*Items listed in a dataset*.

-.-.-

(** X13: when the last id of the path is the id of no album of the tree,
    [createAlbum] and [handleFileUpload] leave the tree as it was and still
    go on as after an insertion: the typed name is cleared, the dialog is
    closed, identifiers are drawn and the unchanged tree is sent to the
    store. *)
Theorem insertion_at_missing_album w target :
  last (currentPath w) = Some target →
  target ∉ album_ids (items (state w)) →
  (truthy (trim (newAlbumName w)) = true →
   let w' := createAlbum w in
   items (state w') = items (state w) ∧
   newAlbumName w' = "" ∧ isCreatingAlbum w' = false ∧
   drawn w' = S (drawn w) ∧
   ∃ reqs, reqs ≠ [] ∧ fetched w' = fetched w ++ reqs ∧
           Forall (λ r, req_body r = DataBody (items (state w)) ∨
                        req_body r = IdDataBody "1" (items (state w))) reqs) ∧
  (∀ files, files ≠ [] →
   let w' := handleFileUpload files w in
   items (state w') = items (state w) ∧
   drawn w' = drawn w + length files ∧
   ∃ reqs, reqs ≠ [] ∧ fetched w' = fetched w ++ reqs ∧
           Forall (λ r, req_body r = DataBody (items (state w)) ∨
                        req_body r = IdDataBody "1" (items (state w))) reqs).
Proof.
  intros Hlast Habsent. split.
  - intros Hname. cbv zeta. rewrite items_createAlbum by done. cbv zeta.
    rewrite Hlast, createAlbum_absent by done. split; [done|].
    unfold createAlbum. rewrite Hname. cbn [negb random_id].
    rewrite Hlast, createAlbum_absent by done.
    match goal with
    | |- context [persistChanges ?t ?w1] =>
        destruct (persistChanges_world t w1) as (reqs & Hreqs & ->)
    end.
    cbn. do 3 (split; [done|]). exists reqs.
    destruct Hreqs as [-> | ->]; (split; [done|]); (split; [done|]);
      repeat (apply List.Forall_cons; [by (left + right)|]);
      by apply List.Forall_nil.
  - intros files Hfiles. cbv zeta.
    rewrite (items_handleFileUpload _ _ _ Hfiles Hlast),
      handleFileUpload_absent by done.
    split; [done|]. unfold handleFileUpload. rewrite Hlast.
    destruct files as [|f rest]; [done|].
    assert (H : ∀ files w,
      drawn (newImages_of files w).2 = drawn w + length files ∧
      fetched (newImages_of files w).2 = fetched w).
    { clear. induction files as [|f files IH]; intros w; simpl.
      - split; [lia|done].
      - specialize (IH (random_id w).2). unfold random_id in *. simpl in *.
        destruct (newImages_of files _). simpl in *. split; [lia|tauto]. }
    specialize (H (f :: rest) (simulateUpload w)).
    destruct (newImages_of (f :: rest) (simulateUpload w)) as [imgs w2].
    rewrite handleFileUpload_absent by done.
    destruct (persistChanges_world (items (state w)) w2)
      as (reqs & Hreqs & ->).
    cbn [drawn fetched fst snd] in *. destruct H as [Hd Hf].
    split; [exact Hd|]. exists reqs. rewrite Hf.
    destruct Hreqs as [-> | ->]; (split; [done|]); (split; [done|]);
      repeat (apply List.Forall_cons; [by (left + right)|]);
      by apply List.Forall_nil.
Qed.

-.-.-

*ASSIGNMENT*.
The line above containing "(∀ files, files ≠ [] →", the line containing "split; [exact Hd|].", and every line between them are to be transcribed exactly; no other line is wanted.

*REPLY*.
  (∀ files, files ≠ [] →
   let w' := handleFileUpload files w in
   items (state w') = items (state w) ∧
   drawn w' = drawn w + length files ∧
   ∃ reqs, reqs ≠ [] ∧ fetched w' = fetched w ++ reqs ∧
           Forall (λ r, req_body r = DataBody (items (state w)) ∨
                        req_body r = IdDataBody "1" (items (state w))) reqs).
Proof.
  intros Hlast Habsent. split.
  - intros Hname. cbv zeta. rewrite items_createAlbum by done. cbv zeta.
    rewrite Hlast, createAlbum_absent by done. split; [done|].
    unfold createAlbum. rewrite Hname. cbn [negb random_id].
    rewrite Hlast, createAlbum_absent by done.
    match goal with
    | |- context [persistChanges ?t ?w1] =>
        destruct (persistChanges_world t w1) as (reqs & Hreqs & ->)
    end.
    cbn. do 3 (split; [done|]). exists reqs.
    destruct Hreqs as [-> | ->]; (split; [done|]); (split; [done|]);
      repeat (apply List.Forall_cons; [by (left + right)|]);
      by apply List.Forall_nil.
  - intros files Hfiles. cbv zeta.
    rewrite (items_handleFileUpload _ _ _ Hfiles Hlast),
      handleFileUpload_absent by done.
    split; [done|]. unfold handleFileUpload. rewrite Hlast.
    destruct files as [|f rest]; [done|].
    assert (H : ∀ files w,
      drawn (newImages_of files w).2 = drawn w + length files ∧
      fetched (newImages_of files w).2 = fetched w).
    { clear. induction files as [|f files IH]; intros w; simpl.
      - split; [lia|done].
      - specialize (IH (random_id w).2). unfold random_id in *. simpl in *.
        destruct (newImages_of files _). simpl in *. split; [lia|tauto]. }
    specialize (H (f :: rest) (simulateUpload w)).
    destruct (newImages_of (f :: rest) (simulateUpload w)) as [imgs w2].
    rewrite handleFileUpload_absent by done.
    destruct (persistChanges_world (items (state w)) w2)
      as (reqs & Hreqs & ->).
    cbn [drawn fetched fst snd] in *. destruct H as [Hd Hf].
    split; [exact Hd|]. exists reqs. rewrite Hf.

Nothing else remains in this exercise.